Particules ultra-fines : un air jusqu'à 70 fois plus pollué sur le navire
Pour évaluer la pollution générée par le transport maritime, nos équipes se sont réunies en 2015 puis en 2016 à Marseille. Première étape : évaluer la pollution « de fond de l'air ». Dans différents lieux de la ville, nous avons observé une moyenne de 5000 particules ultra-fines par centimètre cube. Puis nous nous sommes rapprochés du port. Dans un quartier résidentiel aux abords, l'air s'est avéré être jusqu’à 20 fois plus pollué avec une moyenne de 60 000 particules ultra-fines par centimètre cube. Le pire nous a attendu à bord du navire, où une équipe de l'émission Thalassa, accompagnant notre expédition en 2016, a vu le compteur s'affoler : l'air respiré par les croisiéristes et le personnel de bord contient jusqu'à 380 000 particules ultra-fines par centimètre cube, soit 70 fois plus de pollution.

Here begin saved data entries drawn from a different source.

(** C5 as stated fails: on a short document whose TOC title holds a year the
    result is the header rebuilt without the digits, which is neither empty
    nor a substring of the text. *)
Lemma extract_mda_result_not_substring :
  ~ (forall text keywords_pattern r,
       extract_mda py_re text keywords_pattern = Ok r ->
       r = [] \/ substring r text).
Proof.
  intros H.
  destruct (H short_toc_doc [] (u "第一节年度管理层讨论与分析")) as [Hnil | Hsub].
  - vm_compute. reflexivity.
  - vm_compute in Hnil. discriminate.
  - apply substring_occurs in Hsub as [i Hi]. apply find_is_Some in Hi.
    vm_compute in Hi. by destruct Hi.
Qed.

Lemma extract_mda_result_shape_witness :
  (substring (u "第一节年度管理层讨论与分析") short_toc_doc
   \/ (exists h body,
         toc_header_literal py_re short_toc_doc [] h body
         /\ body `suffix_of` short_toc_doc
         /\ _extract_mda_via_toc py_re short_toc_doc []
            = Ok (u "第一节年度管理层讨论与分析")
         /\ Py.find h body = None
         /\ u "第一节年度管理层讨论与分析" `prefix_of` h ++ body)
   \/ (exists h,
         keyword_header_literal py_re short_toc_doc [] h
         /\ raises (_extract_mda_via_toc py_re short_toc_doc [])
         /\ _extract_mda_via_keyword_search py_re short_toc_doc []
            = Ok (u "第一节年度管理层讨论与分析")
         /\ Py.find h short_toc_doc = None
         /\ u "第一节年度管理层讨论与分析" `prefix_of` h ++ short_toc_doc))
  /\ (forall h body,
        toc_header_literal py_re short_toc_doc [] h body ->
        _extract_mda_via_toc py_re short_toc_doc []
        = Ok (u "第一节年度管理层讨论与分析") ->
        is_Some (Py.find h body) ->
        substring (u "第一节年度管理层讨论与分析") short_toc_doc)
  /\ (forall h,
        keyword_header_literal py_re short_toc_doc [] h ->
        raises (_extract_mda_via_toc py_re short_toc_doc []) ->
        is_Some (Py.find h short_toc_doc) ->
        substring (u "第一节年度管理层讨论与分析") short_toc_doc).
Proof.
  apply (extract_mda_result_shape py_re short_toc_doc [] (u "第一节年度管理层讨论与分析")).
  vm_compute. reflexivity.
Defined.

(** * Further properties of the code *)

Module ScanFacts.
Import Re.

Lemma match_rep_bound k a lo hi s n r :
  (forall s' n' r', k s' n' = Some r' -> (n' <= r' <= n' + length s')%nat) ->
  match_rep k a lo hi s n = Some r -> (n <= r <= n + length s)%nat.
Proof.
  intros Hk. revert lo hi n. induction s as [|c s IH]; intros lo hi n; simpl.
  - destruct lo; [|done]. intros H. apply Hk in H. simpl in H. lia.
  - assert (Hstop : match lo with O => k (c :: s) n | S _ => None end = Some r ->
                    (n <= r <= n + S (length s))%nat).
    { destruct lo; [|done]. intros H. apply Hk in H. simpl in H. lia. }
    destruct (atom_matches a c && may_take hi); [|exact Hstop].
    destruct (match_rep k a (pred lo) (pred <$> hi) s (S n)) as [r'|] eqn:E;
      [|exact Hstop].
    intros [= ->]. apply IH in E. lia.
Qed.

Lemma match_branch_bound adv ps s n r :
  match_branch adv ps s n = Some r -> (n <= r <= n + length s)%nat.
Proof.
  revert s n r. induction ps as [|p ps IH]; intros s n r; simpl.
  - unfold accept. case_match; [done|]. intros [= <-]. lia.
  - apply match_rep_bound. intros s' n' r'. apply IH.
Qed.

Lemma match_at_bound adv r s l : match_at adv r s = Some l -> (l <= length s)%nat.
Proof.
  induction r as [|b r IH]; simpl; [done|].
  destruct (match_branch adv b s 0) as [n|] eqn:E; [|exact IH].
  intros [= <-]. apply match_branch_bound in E. lia.
Qed.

Mais que sont ces « particules ultra-fines » ? Le terme englobe l’ensemble des composants solides de taille microscopique transportés par l’air. Quand les particules fines désignent des polluants dont la taille est inférieure à 10 et 2,5 microns (soit 0.01 et 0.0025 millimètres), les particules ultra-fines mesurent moins de... 100 nanomètres soit 0,01 microns ou encore 0.0001 millimètres. C'est environ la largeur de votre cheveu découpée en mille. Et plus la taille de ces particules est petite, plus elles s’infiltrent profondément dans les organismes et s'y accumulent, générant d'importants troubles de la santé.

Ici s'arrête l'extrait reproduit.